1190 TRADEMARK DRIVE #108
RENO, NV89521
Former Director
Signatures
/s/ Kerry Propper 10/12/2022
Signature of Reporting Person Date
Explanation of Responses:
( 1 )On October 7, 2022, the Issuer consummated its initial business combination (the "Business Combination") with Dragonfly Energy Corp. In connection with the Business Combination, Chardan Capital Markets LLC ("CCM LLC") was party to a subscription agreement (the "Subscription Agreement"), pursuant to which CCM LLC agreed to purchase 500,000 shares of common stock from the Issuer for aggregate proceeds of $5 million.
( 2 )Under the Subscription Agreement, the number of shares CCM LLC was obligated to purchase was to be reduced by the number of shares purchased by CCM LLC in the open market (and not redeemed), and the aggregate price to be paid under the Subscription Agreement was to be reduced by the amount of proceeds received by the Issuer because such shares were not redeemed.

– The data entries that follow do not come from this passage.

(* ===== verification/Merge.v ===== *)
(** * Compaction's k-way merge (src/sstable/merge.go)

    [Merge] reads every record of its input tables through one iterator each,
    pops them in order from a heap, collects the versions of a key into a group
    and keeps those some reader may still need.  [merge_spec] is the outcome as
    a pure function of the inputs' records; the theorems show that [Merge]
    writes exactly that list and that it reads the same as its inputs from
    [minKeepSeq] on. *)

From Stdlib Require Import QArith.
From S2P Require Import Prelude OrdMap Heap GoIO IOLogic MemTable Versions SSTable Table.
From S2P Require Bloom.
From stdpp Require Import base gmap sets list strings numbers fin_maps sorting.
Open Scope nat_scope.

(** ** Data *)

(** [mi_iter] is the index of the item's iterator. *)
Record mergeItem := MkItem { mi_rec : Record; mi_iter : nat }.

(** [mergeHeap.Less]. *)
Definition merge_less (a b : mergeItem) : bool :=
  match bytes_compare (Key (mi_rec a)) (Key (mi_rec b)) with
  | Lt => true
  | Gt => false
  | Eq => (Seq (mi_rec b) <? Seq (mi_rec a))%N
  end.
Lemma num_digits_spec n : (n < 10 ^ N.of_nat (num_digits n))%N /\ 1 <= num_digits n.
Proof.
  apply num_digits_from_spec; [lia|].
  replace (N.of_nat (1 + N.to_nat (N.log2 n))) with (N.succ (N.log2 n)) by lia.
  assert (n < 2 ^ N.succ (N.log2 n))%N as H.
  { destruct (N.eq_dec n 0%N) as [->|]; [done|]. apply N.log2_spec. lia. }
  eapply N.lt_le_trans; [exact H|]. apply N.pow_le_mono_l. lia.
Qed.

Lemma parse_printf0 w n : parse_digits (printf0 w n) 0 = Some n.
Proof.
  unfold printf0. rewrite parse_fixed. f_equal. rewrite N.mul_0_l, N.add_0_l. apply N.mod_small.
  destruct (num_digits_spec n) as [H _]. eapply N.lt_le_trans; [exact H|]. apply N.pow_le_mono_r; lia.
Qed.

Lemma fixed_shape w n : 1 <= w -> exists c s, fixed w n = String c s /\ is_digit c = true.
Proof. destruct w as [|w]; [lia|]. intros _. do 2 eexists. split; [done|]. by apply is_digit_digit, N.mod_lt. Qed.

Lemma printf0_shape w n : exists c s, printf0 w n = String c s /\ is_digit c = true.
Proof. apply fixed_shape. pose proof (num_digits_spec n). lia. Qed.

Lemma ParseUint_printf0 w n : (n < 2 ^ 64)%N -> ParseUint (printf0 w n) = Some n.
Proof.
  intros Hn. destruct (printf0_shape w n) as (c & s & E & _). unfold ParseUint.
  pose proof (parse_printf0 w n) as Hp. rewrite E in Hp |- *. rewrite Hp. simpl.
  by rewrite (proj2 (N.ltb_lt _ _)).
Qed.

Lemma Atoi_printf0 w n : (n < 2 ^ 63)%N -> Atoi (printf0 w n) = Some (Z.of_N n).
Proof.
  intros Hn. destruct (printf0_shape w n) as (c & s & E & Hc). unfold Atoi.
  pose proof (parse_printf0 w n) as Hp. rewrite E in Hp |- *.
  rewrite (bool_decide_eq_false_2 (c = "-"%char)) by (by intros ->).
  rewrite (bool_decide_eq_false_2 (c = "+"%char)) by (by intros ->). cbn [orb]. rewrite Hp. cbn [mbind option_bind].
  by rewrite (proj2 (andb_true_iff _ _)) by (split; [apply Z.leb_le|apply Z.ltb_lt]; lia).
Qed.

Lemma app_suffix_ne c s suf : String c s +:+ suf <> suf.
Proof.
  intros E. apply (f_equal String.length) in E.
  assert (forall a b, String.length (a +:+ b) = String.length a + String.length b) as Hl.
  { induction a as [|x a IH]; intros b; [done|]. simpl. f_equal. apply IH. }
  rewrite Hl in E. simpl in E. lia.
Qed.

Lemma HasSuffix_app s suf : HasSuffix (s +:+ suf) suf = true.
Proof.
  induction s as [|c s IH].
  - change (EmptyString +:+ suf) with suf. by destruct suf; cbn [HasSuffix]; case_bool_decide.
  - simpl. rewrite IH. apply orb_true_r.
Qed.

Lemma TrimSuffix_app s suf : TrimSuffix (s +:+ suf) suf = s.
Proof.
  induction s as [|c s IH].
  - change (EmptyString +:+ suf) with suf. by destruct suf; cbn [TrimSuffix]; case_bool_decide.
  - pose proof (app_suffix_ne c s suf). simpl in *. rewrite bool_decide_false by done. by rewrite IH.
Qed.

(** A string of digits. *)
Fixpoint all_digits (s : string) : bool :=
  match s with EmptyString => true | String c s' => is_digit c && all_digits s' end.

Lemma all_digits_printf0 w n : all_digits (printf0 w n) = true.
Proof.
  unfold printf0. generalize (Nat.max w (num_digits n)). intros k. induction k as [|k IH]; [done|].
  cbn [fixed all_digits]. rewrite IH, is_digit_digit; [done|]. by apply N.mod_lt.
Qed.

Lemma split_dash_digits s t : all_digits s = true -> split_dash (s +:+ "-" +:+ t) = Some (s, t).
Proof.
  induction s as [|c s IH]; [done|]. intros [Hc Hs]%andb_true_iff. simpl.
  rewrite bool_decide_false by (by intros ->). simpl in IH. by rewrite IH.
Qed.

Lemma string_app_assoc a b c : (a +:+ b) +:+ c = a +:+ (b +:+ c).
Proof.
  induction a as [|x a IH]; [done|].
  change (String x ((a +:+ b) +:+ c) = String x (a +:+ (b +:+ c))). by rewrite IH.
Qed.

Lemma parse_sstBase level gen :
  (0 <= level < 2 ^ 63)%Z -> (gen < 2 ^ 64)%N ->
  HasSuffix (sstBase level gen) ".sst" = true /\ parseSSTFilename (sstBase level gen) = Some (level, gen).
Proof.
  intros Hl Hg. unfold sstBase.
  replace ("L" +:+ printf0 2 (Z.to_N level) +:+ "-" +:+ printf0 20 gen +:+ ".sst")
    with (("L" +:+ printf0 2 (Z.to_N level) +:+ "-" +:+ printf0 20 gen) +:+ ".sst").
  2: by rewrite !string_app_assoc.
  split; [apply HasSuffix_app|]. unfold parseSSTFilename. rewrite TrimSuffix_app.
  destruct (printf0_shape 2 (Z.to_N level)) as (c & s & E & Hc).
  pose proof (split_dash_digits (printf0 2 (Z.to_N level)) (printf0 20 gen) (all_digits_printf0 _ _)) as Hsp.
  change ("L" +:+ printf0 2 (Z.to_N level) +:+ "-" +:+ printf0 20 gen)
    with (String "L" (printf0 2 (Z.to_N level) +:+ "-" +:+ printf0 20 gen)).
  cbn [split_dash]. rewrite bool_decide_false by done. rewrite Hsp. cbn [mbind option_bind].
  pose proof (Atoi_printf0 2 (Z.to_N level) ltac:(lia)) as Ha. rewrite E in Ha |- *.
  rewrite bool_decide_true by done. rewrite Ha. cbn [mbind option_bind].
  rewrite ParseUint_printf0 by done. cbn [mbind option_bind]. by rewrite Z2N.id by lia.
Qed.

(** *** The last character tells the kinds of file apart *)

Fixpoint last_ascii (s : string) : option Ascii.ascii :=
  match s with
  | EmptyString => None
  | String c s' => match last_ascii s' with Some c' => Some c' | None => Some c end
  end.

Lemma last_ascii_app s t c : last_ascii t = Some c -> last_ascii (s +:+ t) = Some c.
Proof. intros Ht. induction s as [|x s IH]; [done|]. simpl. simpl in IH. by rewrite IH. Qed.

Lemma last_walFileName dir gen : last_ascii (walFileName dir gen) = Some "l"%char.
Proof. unfold walFileName, Join, walBase. by repeat apply last_ascii_app. Qed.

Lemma last_sstFileName dir level gen : last_ascii (sstFileName dir level gen) = Some "t"%char.
Proof. unfold sstFileName, Join, sstBase. by repeat apply last_ascii_app. Qed.

(** *** Names the engine makes *)

Lemma last_ascii_snoc s c : last_ascii (s +:+ String c EmptyString) = Some c.
Proof. by apply last_ascii_app. Qed.

Lemma HasSuffix_Some s suf : HasSuffix s suf = true -> exists pre, s = pre +:+ suf.
Proof.
  induction s as [|c s IH]; cbn [HasSuffix].
  - rewrite orb_false_r. intros H%bool_decide_eq_true. by exists EmptyString.
  - intros [H%bool_decide_eq_true|H]%orb_true_iff; [by exists EmptyString|]. destruct (IH H) as [pre ->]. by exists (String c pre).
Qed.

Lemma sst_not_wal name : HasSuffix name ".sst" = true -> HasSuffix name ".wal" = false.
Proof.
  intros Hs. destruct (HasSuffix name ".wal") eqn:Hw; [|done]. exfalso.
  destruct (HasSuffix_Some _ _ Hs) as [a Ea], (HasSuffix_Some _ _ Hw) as [b Eb].
  assert (last_ascii name = Some "t"%char) as E1 by (rewrite Ea; by apply last_ascii_app).
  assert (last_ascii name = Some "l"%char) as E2 by (rewrite Eb; by apply last_ascii_app).
  congruence.
Qed.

After CCM LLC's open market purchases of 485,000 shares of common stock prior to the closing of the Business Combination, pursuant to the terms of the Subscription Agreement, CCM LLC received these 15,000 shares for no additional consideration.
( 3 )Represents securities held directly by CCM LLC, for which Mr. Propper is the Chairman, a co-founder and a partner. Following the closing of the Business Combination, all investment and voting power over these Issuer securities was delegated to another manager of CCM LLC, and Mr. Propper disclaims any beneficial ownership over these securities.

Remarks:
Mr. Propper disclaims any beneficial ownership of the securities reported herein other than to the extent of any pecuniary interest he may have therein, directly or indirectly. The inclusion of the securities in this report shall not be deemed an admission of beneficial ownership of all of the reported securities for purposes of Section 16 or for any other purpose or that any of the transactions reported herein are subject to Section 16.

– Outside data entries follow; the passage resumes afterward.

(* ===== verification/Engine.v ===== *)
(** * The engine (src/engine/engine.go)

    Reads, writes, rotation, flushing, compaction, snapshots, opening with
    recovery, and closing, each one function over the state of EngineState.v
    that makes the same changes in the same order as the code.  A method that
    takes the engine's lock more than once is the composition of its critical
    sections ([write_locked] and [rotate_swap], [flush_write] and [flush_commit],
    [compact_merge] and [compact_commit]), which Interleave.v interleaves. *)

From S2P Require Import Prelude OrdMap GoIO IOLogic MemTable Versions SSTable Table Merge Metrics FileNames EngineState.
From S2P Require Wal Bloom.
From stdpp Require Import base gmap sets list strings numbers fin_maps sorting.
Open Scope nat_scope.

(** [^uint64(0)]. *)
Definition unboundedSeq : N := max_u64.

Definition buildRecords (mt : MemTable) : option (list Record) :=
  kvs ← MemTable.All mt;
  Some (map (fun kv => MkRec kv.1 (e_value kv.2) (e_type kv.2) (MemTable.e_seq kv.2)) kvs).

(** [targetSizeForLevel], with the wrap-around of int64. *)
Definition targetSizeForLevel (o : options) (lvl : Z) : Z :=
  Nat.iter (Z.to_nat (lvl - 1)) (fun size => i64 (size * o_levelSizeMultiplier o)) (o_baseLevelSizeBytes o).

Record compactionPlan := MkPlan { p_inputs : list nat; p_targetLevel : Z }.

Section engine.
Context `{FM : Bloom.FloatMath} `{FL : Flate}.
(** The coin flips of the skip list a new MemTable gets. *)
Context (coins : N -> list bool).

(** ** Reading *)

(** The closure [consider]. *)
Definition consider (maxSeq : N) (best : option Record) (rec : Record) : option Record :=
  if (maxSeq <? Seq rec)%N then best
  else match best with
       | None => Some rec
       | Some b => if (Seq b <? Seq rec)%N then Some rec else Some b
       end.

(** A MemTable's answer, with the zero [Key] of the literal. *)
Definition mem_record (entry : Entry) : Record := MkRec [] (e_value entry) (e_type entry) (MemTable.e_seq entry).

Definition consider_mem (key : bytes) (maxSeq : N) (best : option Record) (mt : MemTable) : E (option Record) :=
  let? (entry, ok) := lift (of_option (MemTable.Get mt key)) in
  eret (if ok then consider maxSeq best (mem_record entry) else best).

(** The loop over the immutable MemTables, newest first. *)
Fixpoint consider_imm (key : bytes) (maxSeq : N) (best : option Record) (mts : list MemTable) : E (option Record) :=
  match mts with
  | [] => eret best
  | mt :: mts' => let? best' := consider_mem key maxSeq best mt in consider_imm key maxSeq best' mts'
  end.

Fixpoint consider_tables (key : bytes) (maxSeq : N) (best : option Record) (tids : list nat) : E (option Record) :=
  match tids with
  | [] => eret best
  | tid :: tids' =>
      let? t := load_table tid in
      let? r := ewrap "engine: reading sstable" (lift (Table.Get t key maxSeq)) in
      consider_tables key maxSeq (match r with Some rec => consider maxSeq best rec | None => best end) tids'
  end.

(** [getAt] between the acquisition and the release of the tables. *)
Definition getAt_body (e : Engine) (key : bytes) (maxSeq : N) (tids : list nat) : E bytes :=
  let? best := consider_mem key maxSeq None (e_mem e) in
  let? best := consider_imm key maxSeq best (rev (im_mt <$> e_imm e)) in
  let? best := consider_tables key maxSeq best tids in
  match best with
  | None => ethrow ErrNotFound
  | Some b => if bool_decide (Typ b = TypeTombstone) then ethrow ErrNotFound else eret (Value b)
  end.

Definition getAt (key : bytes) (maxSeq : N) : E bytes :=
  match key with
  | [] => ethrow ErrEmptyKey
  | _ =>
      let? e := eget in
      if e_closed e then ethrow ErrClosed
      else
        let tids := allTablesLocked e in
        acquire_all tids;;?
        let? r := etry (getAt_body e key maxSeq tids) in
        releaseAll tids;;?
        of_sum r
  end.

Definition recordGet (err : option error) : E unit :=
  observe_since getLatency;;?
  inc getTotal;;?
  match err with
  | None => inc getHitTotal
  | Some e => if errors_Is e ErrNotFound then inc getMissTotal else eret tt
  end.

Definition err_opt {A} (r : A + error) : option error := match r with inl _ => None | inr e => Some e end.

Definition Get (key : bytes) : E bytes :=
  let? r := etry (getAt key unboundedSeq) in
  recordGet (err_opt r);;?
  of_sum r.

(** ** Choosing a compaction *)

Definition size_of (e : Engine) (tid : nat) : Z := match e_store e !! tid with Some t => SizeBytes t | None => 0%Z end.

(** The loop over the levels from [lvl] on, [k] of them. *)
Fixpoint pick_level (e : Engine) (k : nat) (lvl : Z) : option compactionPlan :=
  match k with
  | O => None
  | S k' =>
      match levelTablesLocked e lvl with
      | [] => pick_level e k' (lvl + 1)%Z
      | levelTables =>
          let total := fold_left (fun total tid => i64 (total + size_of e tid)) levelTables 0%Z in
          if (targetSizeForLevel (e_opts e) lvl <? total)%Z
          then Some (MkPlan (levelTables ++ levelTablesLocked e (lvl + 1)) (lvl + 1))
          else pick_level e k' (lvl + 1)%Z
      end
  end.

Definition pickCompactionLocked (e : Engine) : option compactionPlan :=
  let l0 := levelTablesLocked e 0 in
  if (o_l0CompactionTrigger (e_opts e) <=? Z.of_nat (length l0))%Z
  then Some (MkPlan (l0 ++ levelTablesLocked e 1) 1)
  else pick_level e (Z.to_nat (o_maxLevels (e_opts e) - 2)) 1.

Definition maybeTriggerCompaction : E unit :=
  let? e := eget in
  match pickCompactionLocked e with
  | None => eret tt
  | Some _ => emod (set_compactCh true)
  end.

Definition minActiveSnapshotSeq (e : Engine) : N :=
  map_fold (fun seq _ mn => if (seq <? mn)%N then seq else mn) unboundedSeq (e_activeSnapshots e).

(** ** Flushing *)

(** [append(imm[:i], imm[i+1:]...)] at the first entry for the MemTable. *)
Fixpoint remove_imm (id : N) (imm : list immEntry) : list immEntry :=
  match imm with
  | [] => []
  | ent :: imm' => if (im_id ent =? id)%N then imm' else ent :: remove_imm id imm'
  end.

(** *** [doFlush]

    Its work without the lock: the table of the job's MemTable, or nothing when a
    system call fails. *)
Definition flush_write (job : flushJob) : E (option Table) :=
  let? gen := nextGen in
  let? e := eget in
  let path := sstFileName (e_dir e) 0 gen in
  let? records := lift (of_option (buildRecords (j_mt job))) in
  let? w := etry (lift (SSTable.Write true path records (o_compress (e_opts e)))) in
  match w with
  | inr _ => eret None
  | inl _ =>
      let? t := etry (lift (Table.Open path)) in
      eret (match t with inr _ => None | inl t => Some t end)
  end.

(** From the lock on. *)
Definition flush_commit (job : flushJob) (t : Table) : E unit :=
  let? tid := alloc_table t in
  emod (fun e' => set_imm (remove_imm (j_id job) (e_imm e'))
                    (set_tables (e_tables e' ++ [MkLT 0 tid]) e'));;?
  let? _ := etry (lift (Wal.Remove (j_walPath job))) in
  maybeTriggerCompaction.

(** The body up to its metrics: whether the flush failed. *)
Definition doFlush_body (job : flushJob) : E bool :=
  let? t := flush_write job in
  match t with None => eret true | Some t => flush_commit job t;;? eret false end.

Definition doFlush (job : flushJob) : E unit :=
  let? failed := doFlush_body job in
  inc flushTotal;;?
  (if failed : bool then inc flushFailedTotal else eret tt);;?
  observe_since flushLatency.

Reminder: Report on a separate line for each class of securities beneficially owned directly or indirectly.
* If the form is filed by more than one reporting person, see Instruction 4(b)(v).
** Intentional misstatements or omissions of facts constitute Federal Criminal Violations. See 18 U.S.C. 1001 and 15 U.S.C. 78ff(a).

Note: File three copies of this Form, one of which must be manually signed. If space is insufficient, see Instruction 6 for procedure.
Persons who respond to the collection of information contained in this form are not required to respond unless the form displays a currently valid OMB Number.